How To Use HCPCS Code G0470

HCPCS code G0470 describes a federally qualified health center (FQHC) visit for mental health services provided to an established patient. This code is used to identify a medically-necessary, face-to-face mental health encounter between the patient and an FQHC practitioner. During this encounter, one or more FQHC services are rendered, and it includes a typical bundle of Medicare-covered services that would be furnished per diem to a patient receiving a mental health visit.

1. What is HCPCS G0470?

HCPCS code G0470 is specifically used to identify a mental health visit provided by a federally qualified health center (FQHC) to an established patient. It is important to note that this code is only applicable for face-to-face encounters and should not be used for telehealth or other non-face-to-face services. The purpose of this code is to accurately document and bill for the mental health services provided by an FQHC.

2. Official Description

The official description of HCPCS code G0470 is as follows: “Federally qualified health center (FQHC) visit, mental health, established patient; a medically-necessary, face-to-face mental health encounter (one-on-one) between an established patient and an FQHC practitioner during which time one or more FQHC services are rendered and includes a typical bundle of Medicare-covered services that would be furnished per diem to a patient receiving a mental health visit.” The short description for this code is “FQHC visit, mh estab pt.”

3. Procedure

  1. Before providing the mental health visit, the FQHC practitioner should review the patient’s medical history and any relevant documentation.
  2. During the face-to-face encounter, the FQHC practitioner should engage in a one-on-one conversation with the established patient to assess their mental health needs.
  3. The practitioner should provide appropriate mental health services based on the patient’s needs, which may include counseling, therapy, or other interventions.
  4. Throughout the visit, the FQHC practitioner should document the services provided, including any assessments, treatments, or referrals made.
  5. After the visit, the FQHC practitioner should ensure that all necessary documentation is completed and accurately reflects the services rendered during the mental health visit.

4. When to use HCPCS code G0470

HCPCS code G0470 should be used when an established patient receives a face-to-face mental health visit at a federally qualified health center (FQHC). It is important to note that this code is only applicable for established patients and should not be used for new patients. Additionally, this code should only be used for medically-necessary mental health encounters and not for routine check-ups or other non-mental health related visits.

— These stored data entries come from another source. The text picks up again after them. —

(** A check never panics, and a successful one either was not due and
    changed nothing, or polled: nothing was cancelled, and of the guard only
    the next polling point moved, to exactly [stride] units further. *)
Theorem check_success_means_polled work force c :
  fst (check work force c) <> Panic /\
  forall c', check work force c = (Ok tt, c') ->
    (force = false /\ work < next (guard c) /\ c' = c) \/
    (~ cancellation_visible c /\
     guard c' = if force then guard c else set_next (work + stride (guard c)) (guard c)).
Proof.
  pose proof (check_success work force c) as H.
  split; [by apply wp_no_panic in H|]. intros c' E. by apply (wp_Ok _ _ _ _ _ H E).
Qed.

(** A run of unforced checks, at the given amounts of work. *)
Fixpoint run_checks (works : list Z) : M Ctx unit :=
  match works with
  | [] => mret tt
  | work :: works => check work false;; run_checks works
  end.

(** Once the cancellation shows, the checks that a run survives were not due. *)
Lemma cancelled_run works c c' :
  cancellation_visible c -> run_checks works c = (Ok tt, c') ->
  c' = c /\ Forall (fun work => work < next (guard c)) works.
Proof.
  intros Hc. induction works as [|work works IH]; cbn [run_checks]; intros H.
  { injection H as <-. done. }
  unfold mbind, M_bind in H. destruct (check work false c) as [[[]|e|] c1] eqn:E; try done.
  apply (wp_Ok _ _ _ _ _ (check_success work false c)) in E as [(_ & Hlt & ->)|[Hn _]]; [|done].
  destruct (IH H). auto.
Qed.

(** The next poll of a guard is one stride after some amount of work in [L]. *)
Definition polls_after (L : list Z) (g : Guard) : Prop :=
  exists last, In last L /\ next g = last + stride g.

(** A run that succeeds polled last at one of its amounts of work. *)
Lemma run_polls works L c c' :
  polls_after L (guard c) -> run_checks works c = (Ok tt, c') ->
  polls_after (L ++ works) (guard c') /\ stride (guard c') = stride (guard c).
Proof.
  revert L c. induction works as [|work works IH]; cbn [run_checks]; intros L c HL H.
  { injection H as <-. by rewrite app_nil_r. }
  unfold mbind, M_bind in H. destruct (check work false c) as [[[]|e|] c1] eqn:E; try done.
  rewrite cons_middle, app_assoc. destruct HL as (last & Hin & Hnext).
  apply (wp_Ok _ _ _ _ _ (check_success work false c)) in E as [(_ & _ & ->)|[_ Eg]].
  - apply IH; [|done]. exists last. split; [|done]. apply in_or_app. by left.
  - destruct (IH (L ++ [work]) c1) as [H1 ->]; [|done|].
    + exists work. rewrite Eg. split; [|done]. apply in_or_app. right. by left.
    + by rewrite Eg.
Qed.

(** The guards that the code builds for a stride. *)
Inductive built_guard (stride_ : Z) (g : Guard) : Prop :=
  | built_new token deadline w w' :
      Guard_new token deadline stride_ w = (Ok g, w') -> built_guard stride_ g
  | built_with_interrupt token deadline slot w w' :
      Guard_with_interrupt token deadline stride_ slot w = (Ok g, w') -> built_guard stride_ g.

(** An operation gets cancelled between two checks: by a call of [cancel], or
    by another thread, whose flag every later look then shows. *)
Inductive gets_cancelled (c : Ctx) : Ctx -> Prop :=
  | cancelled_by_call first c' : on_cancellation cancel c = (Ok first, c') -> gets_cancelled c c'
  | cancelled_elsewhere :
      (forall k, (tick (world c) <= k)%N -> obs_cancelled (observations (world c) k) = true) ->
      gets_cancelled c c.

Lemma built_guard_polls stride_ g : built_guard stride_ g -> polls_after [0] g /\ stride g = stride_.
Proof. intros [token deadline w w' [= <- _]|token deadline slot w w' [= <- _]]; (split; [exists 0; split; [by left|]|]); done. Qed.

Lemma gets_cancelled_visible c c' :
  gets_cancelled c c' ->
  cancellation_visible c' /\ next (guard c') = next (guard c) /\ stride (guard c') = stride (guard c).
Proof. intros [first c1 [= _ <-]|H]; (split; [|done]); [by left|right; apply H; reflexivity]. Qed.


(** Polls at 4 and 9, a cancellation, and two more checks below 9 + 4. *)
Definition sample_polled : Ctx :=
  snd (run_checks [4; 9] {| world := calm_world; guard := sample_guard sample_token |}).
Definition sample_stopped : Ctx := snd (on_cancellation cancel sample_polled).


(** Cancelling is idempotent and exactly one caller is told it cancelled:
    after a [cancel] the flag is set for good, and the next [cancel] returns
    [false], whatever the other threads do. *)
Theorem cancel_is_idempotent c :
  exists first c1 c2,
    cancel c = (Ok first, c1) /\ cancelled_flag (c_shared c1) = true /\
    cancel c1 = (Ok false, c2) /\ c_shared c2 = c_shared c1 /\
    (first = true <->
     cancelled_flag (c_shared c) = false /\
     obs_cancelled (observations (c_world c) (tick (c_world c))) = false).
Proof.
  unfold cancel, swap_cancelled. unfold_monad. cbn. do 3 eexists. split_and!; try done.
  rewrite negb_true_iff. apply orb_false_iff.
Qed.
(* ===== verification/Varint.v ===== *)
(** * Canonical variable-length integers and frames

    The minimal base-128 encoding shared by the writer ([encode_u64],
    [encode_usize], [encode_frame] of [native/src/canonical.rs]) and the
    scanner ([scan_bounded_varint], [scan_any_varint], [scan_frame] of
    [native/src/model/canonical.rs]).  [varint] is the specification both are
    related to: the writer produces it, and the scanner accepts exactly it. *)

From S2P Require Import Prelude Bytes Error Machine.

(** ** The writer *)

(** [encode_u64]: ten rounds suffice for 64 bits. *)
Fixpoint encode_u64_loop (fuel : nat) (value : Z) : bytes :=
  match fuel with
  | O => []
  | S fuel =>
      let byte := Z.land value 0x7f in
      let value := Z.shiftr value 7 in
      if value =? 0 then [byte] else Z.lor byte 0x80 :: encode_u64_loop fuel value
  end.
Definition encode_u64 (value : Z) : bytes := encode_u64_loop 10 value.

(** [encode_usize] *)
Definition encode_usize (value : Z) : bytes := encode_u64 (default U64_MAX (try_from U64_MAX value)).

(** [encode_frame]: the bytes appended to [output]. *)
Definition encode_frame (value : bytes) : M World bytes :=
  _ ← lift (ok_or (checked_add USIZE_MAX (len value) 10) (limit "native canonical frame size overflow"));
  try_reserve "native canonical frame allocation failed";;
  mret (encode_usize (len value) ++ value).

(** ** The scanner *)

(** [data[cursor]] and the loop of [scan_bounded_varint]; [n] is [end - cursor]. *)
Fixpoint bounded_loop (n : nat) (data : bytes) (start cursor value shift : Z) : outcome (Z * Z) :=
  match n with
  | O => Err (corrupt "truncated canonical varint")
  | S n =>
      byte ← index_at data cursor;
      let cursor := cursor + 1 in
      let payload := Z.land byte 0x7f in
      fail_if ((10 <? cursor - start) || ((shift =? 63) && (1 <? payload)))
        (corrupt "canonical count varint is too large");;
      shifted ← (if shift <? 64 then Ok (Z.land (Z.shiftl payload shift) U64_MAX) else Panic);
      let value := Z.lor value shifted in
      if Z.land byte 0x80 =? 0 then
        fail_if ((1 <? cursor - start) && (byte =? 0)) (corrupt "canonical varint is nonminimal");;
        mret (value, cursor)
      else bounded_loop n data start cursor value (shift + 7)
  end.

(** [scan_bounded_varint] *)
Definition scan_bounded_varint (data : bytes) (offset end_ : Z) : outcome (Z * Z) :=
  bounded_loop (Z.to_nat (end_ - offset)) data offset offset 0 0.

(** The loop of [scan_any_varint]. *)
Fixpoint any_loop (n : nat) (data : bytes) (start cursor : Z) : outcome Z :=
  match n with
  | O => Err (corrupt "truncated canonical integer")
  | S n =>
      byte ← index_at data cursor;
      let cursor := cursor + 1 in
      if Z.land byte 0x80 =? 0 then
        fail_if ((1 <? cursor - start) && (byte =? 0)) (corrupt "canonical integer is nonminimal");;
        mret cursor
      else
        fail_if (142858 <=? cursor - start) (corrupt "canonical integer is unreasonably long");;
        any_loop n data start cursor
  end.

(** [scan_any_varint] *)
Definition scan_any_varint (data : bytes) (offset end_ : Z) : outcome Z :=
  any_loop (Z.to_nat (end_ - offset)) data offset offset.

(** [scan_frame] *)
Definition scan_frame (data : bytes) (offset end_ : Z) : outcome (Z * Z * Z) :=
  '(length_, start) ← scan_bounded_varint data offset end_;
  length_ ← ok_or (try_from USIZE_MAX length_) (corrupt "canonical frame length exceeds address space");
  frame_end ← ok_or (checked_add USIZE_MAX start length_) (corrupt "canonical frame length overflow");
  fail_if ((end_ <? frame_end) || (len data <? frame_end))
    (corrupt "truncated canonical framed component");;
  mret (start, frame_end, frame_end).
(** [validate_literal] *)
Definition validate_literal (values : list (option FieldValue)) (b : ScanBudget) : outcome unit :=
  lexical ← required_value values 0;
  lexical ← as_text lexical (protocol "literal lexical ledger mismatch");
  fail_if (scan_max_literal_bytes b <? len lexical)
    (scan_limit "max_literal_bytes" (len lexical) (scan_max_literal_bytes b)
       "canonical literal exceeds max_literal_bytes");;
  datatype ← required_value values 1;
  datatype ← as_node datatype (protocol "literal datatype ledger mismatch");
  iri ← ok_or (iri datatype) (protocol "literal datatype has no IRI");
  fail_if (bytes_eqb iri RDF_LANG_STRING)
    (corrupt "rdf:langString is not a canonical literal datatype");;
  language ← required_value values 2;
  match language with
  | VNull => mret tt
  | VText language =>
      fail_if (negb (bytes_eqb iri RDF_PLAIN_LITERAL) || negb (valid_language language))
        (corrupt "literal language/datatype relationship is invalid")
  | _ => Err (protocol "literal language ledger mismatch")
  end.

Definition with_iri (meta : NodeMeta) (kind : option EntityKind) (text : option bytes) : NodeMeta :=
  {| tag := tag meta; category := category meta; entity_kind := kind; iri := text;
     encoded := encoded meta |}.

(** [validate_local], by tag: the updated metadata. *)
Definition validate_local (meta : NodeMeta) (values : list (option FieldValue)) (b : ScanBudget)
    : outcome NodeMeta :=
  if tag meta =? 1 then
    v ← required_value values 0;
    text ← as_text v (protocol "IRI field ledger mismatch");
    fail_if (scan_max_iri_bytes b <? len text)
      (scan_limit "max_iri_bytes" (len text) (scan_max_iri_bytes b)
         "canonical IRI exceeds max_iri_bytes");;
    validate_iri text;;
    mret (with_iri meta (entity_kind meta) (Some text))
  else if tag meta =? 2 then
    v ← required_value values 0;
    kind ← as_kind v (protocol "entity kind ledger mismatch");
    w ← required_value values 1;
    child ← as_node w (protocol "entity IRI ledger mismatch");
    mret (with_iri meta (Some kind) (iri child))
  else if tag meta =? 4 then
    validate_literal values b;; mret meta
  else if tag meta =? 73 then
    v ← required_value values 0;
    first ← as_node v (protocol "inverse property ledger mismatch");
    w ← required_value values 1;
    second ← as_node w (protocol "inverse property ledger mismatch");
    fail_if (bytes_ltb (encoded second) (encoded first))
      (corrupt "inverse object properties are not canonically ordered");;
    mret meta
  else if tag meta =? 101 then
    v ← required_value values 1;
    objects ← as_collection v (protocol "HasKey ledger mismatch");
    w ← required_value values 2;
    data ← as_collection w (protocol "HasKey ledger mismatch");
    fail_if ((objects =? 0) && (data =? 0)) (corrupt "HasKey has no properties");;
    mret meta
  else if tag meta =? 148 then
    v ← required_value values 0;
    body ← as_collection v (protocol "SWRL rule ledger mismatch");
    w ← required_value values 1;
    head ← as_collection w (protocol "SWRL rule ledger mismatch");
    fail_if ((scan_max_rule_atoms b <? body) || (scan_max_rule_atoms b <? head))
      (scan_limit "max_rule_atoms" (Z.max body head) (scan_max_rule_atoms b)
         "SWRL rule exceeds max_rule_atoms");;
    mret meta
  else mret meta.

(** ** Fields *)

(** [scan_scalar]: the rule's guarded arms, in order. *)
Definition scan_scalar (rule : ScalarRule) (marker : Z) (data : bytes) (offset end_ : Z)
    : outcome (FieldValue * Z) :=
  let text :=
    '(start, frame_end, after) ← scan_frame data offset end_;
    payload ← ok_or (get_range data start frame_end) (corrupt "invalid canonical scalar frame");
    fail_if (negb (is_utf8 payload)) (corrupt "canonical text is not UTF-8");;
    mret (VText payload, after) in
  let bytes_ :=
    '(start, frame_end, after) ← scan_frame data offset end_;
    payload ← ok_or (get_range data start frame_end) (corrupt "invalid canonical bytes frame");
    fail_if (match rule with SBytesNonempty => len payload =? 0 | _ => false end)
      (corrupt "canonical bytes field must be nonempty");;
    fail_if (match rule with SBytesExact expected => negb (len payload =? expected) | _ => false end)
      (corrupt "canonical bytes field has an invalid width");;
    mret (VBytes, after) in
  let wrong := Err (corrupt "canonical scalar field has the wrong marker") in
  match rule with
  | SOptionalText => if marker =? 0 then mret (VNull, offset) else
                     if marker =? 2 then text else wrong
  | SText => if marker =? 2 then text else wrong
  | SBytesExact _ | SBytesNonempty => if marker =? 3 then bytes_ else wrong
  | SInteger =>
      if marker =? 4 then after ← scan_any_varint data offset end_; mret (VInteger, after) else wrong
  | SEntityKind =>
      if marker =? 5 then
        '(start, frame_end, after) ← scan_frame data offset end_;
        payload ← ok_or (get_range data start frame_end) (corrupt "invalid canonical enum frame");
        entity ← ok_or (EntityKind_decode payload) (corrupt "unknown canonical entity kind");
        mret (VEntityKind entity, after)
      else wrong
  end.

Section ScanNode.
(** The row, and the tag [canonical_contains_tag] looks for. *)
Context (data : bytes) (target_tag : option Z).
(** The recursive call: [scan_node(data, start, end, budget, depth, ...)]. *)
Context (scan_child : Z -> Z -> Z -> M ScanState (NodeMeta * Z)).

(** The call with [depth.checked_add(1)]. *)
Definition scan_nested (start frame_end depth : Z) : M ScanState (NodeMeta * Z) :=
  depth ← lift (ok_or (checked_add U32_MAX depth 1) (limit "canonical depth overflow"));
  scan_child start frame_end depth.

(** [FieldRule::Node] *)
Definition scan_node_field (rule : NodeRule) (marker offset end_ depth : Z)
    : M ScanState (FieldValue * Z) :=
  ensure_not (negb (marker =? 1)) (corrupt "canonical node field has the wrong marker");;
  '(start, frame_end, after) ← lift (scan_frame data offset end_);
  '(child, consumed) ← scan_nested start frame_end depth;
  ensure_not (negb (consumed =? frame_end)) (corrupt "canonical nested node has trailing bytes");;
  ensure_not (negb (accepts rule child)) (corrupt "canonical node has an invalid structural role");;
  mret (VNode child, after).

(** The bounds on the number of members of a collection. *)
Definition check_arity (kind : string) (minimum count offset end_ : Z)
    (few too_many : string) : M ScanState unit :=
  ensure_not (count <? minimum) (corrupt few);;
  s ← get;
  ensure_not (scan_max_sequence_arity (budget s) <? count)
    (scan_limit "max_sequence_arity" count (scan_max_sequence_arity (budget s)) kind);;
  available ← lift (usize_sub end_ offset);
  ensure_not (available <? count) (corrupt too_many).

(** One member of [FieldRule::Set]; the loop carries [previous] and [offset]. *)
Definition scan_set_member (rule : NodeRule) (forbidden_tag : option Z) (end_ depth : Z)
    (_ : Z) (loop : option bytes * Z) : M ScanState (option bytes * Z) :=
  let '(previous, offset) := loop in
  '(start, frame_end, after) ← lift (scan_frame data offset end_);
  current ← lift (ok_or (get_range data start frame_end) (corrupt "invalid canonical set frame"));
  ensure_not (match previous with Some value => bytes_leb current value | None => false end)
    (corrupt "canonical set members are not strictly ordered");;
  '(child, consumed) ← scan_nested start frame_end depth;
  ensure_not (negb (consumed =? frame_end)) (corrupt "canonical set member has trailing bytes");;
  ensure_not (negb (accepts rule child) || bool_decide (forbidden_tag = Some (tag child)))
    (corrupt "canonical set member has an invalid structural role");;
  mret (Some current, after).

(** [FieldRule::Set] *)
Definition scan_set_field (rule : NodeRule) (minimum : Z) (forbidden_tag : option Z)
    (marker offset end_ depth : Z) : M ScanState (FieldValue * Z) :=
  ensure_not (negb (marker =? 6)) (corrupt "canonical set field has the wrong marker");;
  '(count, offset) ← lift (scan_bounded_varint data offset end_);
  check_arity "canonical set arity exceeds max_sequence_arity" minimum count offset end_
    "canonical set has too few members" "canonical set arity exceeds remaining input";;
  '(_, offset) ← for_range (scan_set_member rule forbidden_tag end_ depth) 0 (Z.to_nat count)
    (None, offset);
  mret (VCollection count, offset).

(** One member of [FieldRule::Sequence]. *)
Definition scan_sequence_member (rule : NodeRule) (end_ depth : Z) (_ offset : Z)
    : M ScanState Z :=
  item_marker ← lift (ok_or (get_at data offset) (corrupt "truncated canonical sequence"));
  let offset := offset + 1 in
  ensure_not (negb (item_marker =? 1)) (corrupt "canonical sequence member has the wrong marker");;
  '(start, frame_end, after) ← lift (scan_frame data offset end_);
  '(child, consumed) ← scan_nested start frame_end depth;
  ensure_not (negb (consumed =? frame_end) || negb (accepts rule child))
    (corrupt "canonical sequence member has an invalid structural role");;
  mret after.

(** [FieldRule::Sequence] *)
Definition scan_sequence_field (rule : NodeRule) (minimum : Z) (marker offset end_ depth : Z)
    : M ScanState (FieldValue * Z) :=
  ensure_not (negb (marker =? 7)) (corrupt "canonical sequence field has the wrong marker");;
  '(count, offset) ← lift (scan_bounded_varint data offset end_);
  check_arity "canonical sequence arity exceeds max_sequence_arity" minimum count offset end_
    "canonical sequence has too few members" "canonical sequence arity exceeds remaining input";;
  offset ← for_range (scan_sequence_member rule end_ depth) 0 (Z.to_nat count) offset;
  mret (VCollection count, offset).

(** One round of the field loop, which carries [values] and [offset]. *)
Definition scan_field (node_tag end_ depth : Z) (field_index : Z)
    (loop : list (option FieldValue) * Z) : M ScanState (list (option FieldValue) * Z) :=
  let '(values, offset) := loop in
  rule ← lift (ok_or (field_rule node_tag field_index) (protocol "canonical field ledger is incomplete"));
  marker ← lift (ok_or (get_at data offset) (corrupt "truncated canonical model component"));
  let offset := offset + 1 in
  '(value, offset) ←
    match rule with
    | FScalar rule => lift (scan_scalar rule marker data offset end_)
    | FNode rule => scan_node_field rule marker offset end_ depth
    | FSet rule minimum forbidden_tag =>
        scan_set_field rule minimum forbidden_tag marker offset end_ depth
    | FSequence rule minimum => scan_sequence_field rule minimum marker offset end_ depth
    end;
  _ ← lift (index_at values field_index);
  mret (<[Z.to_nat field_index := Some value]> values, offset).

Definition mark_found (node_tag : Z) : M ScanState unit :=
  s ← get;
  if bool_decide (target_tag = Some node_tag)
  then put {| budget := budget s; found := true |} else mret tt.

(** The body of [scan_node]. *)
Definition scan_node_body (offset end_ depth : Z) : M ScanState (NodeMeta * Z) :=
  enter depth;;
  let node_start := offset in
  '(node_tag, offset) ← lift (scan_bounded_varint data offset end_);
  mark_found node_tag;;
  spec ← lift (ok_or (spec node_tag) (corrupt "unknown canonical model tag"));
  '(values, offset) ← for_range (scan_field node_tag end_ depth) 0 (Z.to_nat (fields spec))
    (replicate 4 None, offset);
  encoded ← lift (ok_or (get_range data node_start offset)
                    (corrupt "canonical node range exceeds bounds"));
  s ← get;
  meta ← lift (validate_local
    {| tag := node_tag; category := spec_category spec; entity_kind := None; iri := None;
       encoded := encoded |} values (budget s));
  mret (meta, offset).
End ScanNode.

(** [scan_node] *)
Fixpoint scan_node (fuel : nat) (data : bytes) (target_tag : option Z) (offset end_ depth : Z)
    : M ScanState (NodeMeta * Z) :=
  match fuel with
  | O => lift Panic
  | S fuel => scan_node_body data target_tag (scan_node fuel data target_tag) offset end_ depth
  end.

(** Every level of nesting enters the budget, which stops at [max_depth]. *)
Definition scan_fuel (b : ScanBudget) : nat := S (S (Z.to_nat (max_depth b))).

(** The scan of the whole row, from a fresh [found]. *)
Definition scan_row (data : bytes) (target_tag : option Z) : M ScanState (Category * bool) :=
  s ← get;
  '(meta, offset) ← scan_node (scan_fuel (budget s)) data target_tag 0 (len data) 0;
  ensure_not (negb (offset =? len data)) (corrupt "canonical model row has trailing bytes");;
  s ← get;
  mret (category meta, found s).

(** [scan_canonical_observing] *)
Definition scan_canonical_observing (data : bytes) (target_tag : option Z)
    : M ScanBudget (Category * bool) :=
  b ← get;
  size ← lift (ok_or (try_from U64_MAX (len data)) (limit "canonical model row size exceeds u64"));
  ensure_not (scan_max_canonical_work b <? size)
    (scan_limit "max_canonical_work" size (scan_max_canonical_work b)
       "canonical model row exceeds max_canonical_work");;
  zoom (fun b => mkScanState b false) (fun s _ => budget s) (scan_row data target_tag).

(** [scan_canonical] *)
Definition scan_canonical (data : bytes) : M ScanBudget Category :=
  '(category, _) ← scan_canonical_observing data None; mret category.

(** [canonical_contains_tag] *)
Definition canonical_contains_tag (data : bytes) (target_tag : Z) : M ScanBudget bool :=
  '(_, found) ← scan_canonical_observing data (Some target_tag); mret found.
(* ===== verification/Arena.v ===== *)
(** * The retained arena ([native/src/model/ids.rs], [tables.rs], [arena.rs] and
      [native/src/builder.rs])

    [NativeArenaBuilder] interns canonical rows, sequences of row identifiers,
    document scopes and anonymous identities behind hash buckets, and [freeze]
    publishes them as sorted immutable tables.  The three bucketed tables have
    the same shape, [Interner]; the hash functions are fields of the builder,
    as in the code, where the tests replace them by colliding ones. *)

From S2P Require Import Prelude Bytes Order Error Machine Limits Schema Scan.

(** ** Identifiers *)

Definition id_space_exhausted (label : string) : NativeError :=
  limit (String.append label " id space exhausted").

(** [try_from_index] and [checked_next] of the four identifier types *)
Definition try_from_index (label : string) (index : Z) : outcome Z :=
  ok_or (try_from U32_MAX index) (id_space_exhausted label).
Definition checked_next (label : string) (id : Z) : outcome Z :=
  ok_or (checked_add U32_MAX id 1) (id_space_exhausted label).

Definition CanonicalRowId : string := "native canonical row".
Definition SequenceId : string := "native sequence".
Definition DocumentId : string := "native document".
Definition AnonymousId : string := "native anonymous individual".

(** ** Published tables *)

Inductive SequenceKind := Ordered | CanonicalSet.

Definition kind_rank (kind : SequenceKind) : Z := match kind with Ordered => 0 | CanonicalSet => 1 end.

#[export] Program Instance SequenceKind_ord : Ord SequenceKind :=
  {| cmp x y := cmp (kind_rank x) (kind_rank y) |}.
Next Obligation. by intros [] []. Qed.
Next Obligation. by intros [] []. Qed.
Next Obligation. by intros [] [] []. Qed.

Record FrozenCanonicalRow := mkFrozenRow { frozen_category : Category; frozen_bytes : bytes }.
Record FrozenSequence := mkFrozenSequence { frozen_kind : SequenceKind; frozen_elements : list Z }.
Record FrozenDocument := mkFrozenDocument { frozen_scope : bytes }.
Record FrozenAnonymousIdentity := mkFrozenAnonymous {
  frozen_document : Z;
  frozen_document_scope : bytes;
  frozen_local_key : bytes
}.

(** The counters of one kind of interned value. *)
Record KindCounters := mkKindCounters { requests : Z; hits : Z; unique : Z }.

Record ArenaCounters := mkArenaCounters {
  row_counters : KindCounters;
  sequence_counters : KindCounters;
  document_counters : KindCounters;
  anonymous_counters : KindCounters;
  peak_accounted_bytes : Z;
  retained_bytes : Z
}.

Definition KindCounters_default : KindCounters := {| requests := 0; hits := 0; unique := 0 |}.
Definition ArenaCounters_default : ArenaCounters :=
  {| row_counters := KindCounters_default; sequence_counters := KindCounters_default;
     document_counters := KindCounters_default; anonymous_counters := KindCounters_default;
     peak_accounted_bytes := 0; retained_bytes := 0 |}.

Record ArenaTables := mkArenaTables {
  canonical_rows : list FrozenCanonicalRow;
  sequences : list FrozenSequence;
  documents : list FrozenDocument;
  anonymous : list FrozenAnonymousIdentity
}.

Record NativeArena := mkNativeArena { tables : ArenaTables; arena_counters : ArenaCounters }.

(** [ArenaTables::canonical_row], [ArenaTables::document] *)
Definition canonical_row_at (t : ArenaTables) (identifier : Z) : outcome FrozenCanonicalRow :=
  ok_or (get_at (canonical_rows t) identifier) (protocol "native canonical row id is out of bounds").
Definition document_at (t : ArenaTables) (identifier : Z) : outcome FrozenDocument :=
  ok_or (get_at (documents t) identifier) (protocol "native document id is out of bounds").

(** [ModelArena::try_push] of the foundational arena *)
Definition ModelArena_try_push (row : Category * bytes) (rows : list (Category * bytes))
    : M World (list (Category * bytes)) :=
  try_reserve "native model arena allocation failed";; mret (rows ++ [row]).

(** ** The builder *)

Record BuilderLimits := mkBuilderLimits {
  max_rows : Z;
  max_sequences : Z;
  builder_max_documents : Z;
  max_anonymous : Z;
  builder_max_sequence_arity : Z;
  max_local_key_bytes : Z;
  builder_max_memory_bytes : option Z
}.

(** [BuilderLimits::from_native] *)
Definition from_native (limits : Limits) : BuilderLimits :=
  {| max_rows := max_terms limits;
     max_sequences := max_terms limits;
     builder_max_documents := max_documents limits;
     max_anonymous := max_terms limits;
     builder_max_sequence_arity := max_sequence_arity limits;
     max_local_key_bytes := max_canonical_work limits;
     builder_max_memory_bytes := max_memory_bytes limits |}.

Record AllocationBudget := mkAllocationBudget {
  budget_maximum : option Z; budget_used : Z; budget_peak : Z
}.

Definition AllocationBudget_new (maximum : option Z) : AllocationBudget :=
  {| budget_maximum := maximum; budget_used := 0; budget_peak := 0 |}.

5. Billing Guidelines and Documentation Requirements

When billing for HCPCS code G0470, healthcare providers should ensure that the following documentation requirements are met:

  • Documentation of the patient’s established status with the FQHC
  • Documentation of the face-to-face encounter between the patient and the FQHC practitioner
  • Documentation of the mental health services provided during the visit
  • Documentation of any assessments, treatments, or referrals made
  • Documentation of any Medicare-covered services included in the bundle

Providers should also follow the appropriate billing guidelines and submit the claim with the necessary supporting documentation to ensure accurate reimbursement for the services provided.

6. Historical Information and Code Maintenance

HCPCS code G0470 was added to the Healthcare Common Procedure Coding System on October 01, 2014. Since its addition, there have been no maintenance actions taken for this code, as indicated by the action code N, which means no maintenance for this code. It is important for medical coders and billers to stay updated on any changes or revisions to this code to ensure accurate coding and billing practices.

7. Medicare and Insurance Coverage

HCPCS code G0470 is eligible for Medicare coverage. The pricing indicator code for this code is 13, which means that the price is established by carriers. This indicates that the reimbursement for this code may vary depending on the carrier’s determination. The multiple pricing indicator code for this code is A, which means it is not applicable as HCPCS is priced under one methodology. It is important for healthcare providers to verify coverage and reimbursement policies with Medicare and other insurance carriers to ensure accurate billing and reimbursement for the services provided.

8. Examples

Here are five examples of scenarios where HCPCS code G0470 should be billed:

  1. An established patient visits an FQHC for a one-on-one counseling session with a mental health practitioner.
  2. An established patient receives therapy services for the management of their mental health condition at an FQHC.
  3. An established patient with a diagnosed mental health disorder visits an FQHC for a medication management session with a healthcare provider.
  4. An established patient receives a comprehensive mental health assessment at an FQHC to determine the appropriate treatment plan.
  5. An established patient with a history of substance abuse seeks counseling services at an FQHC to address their mental health needs.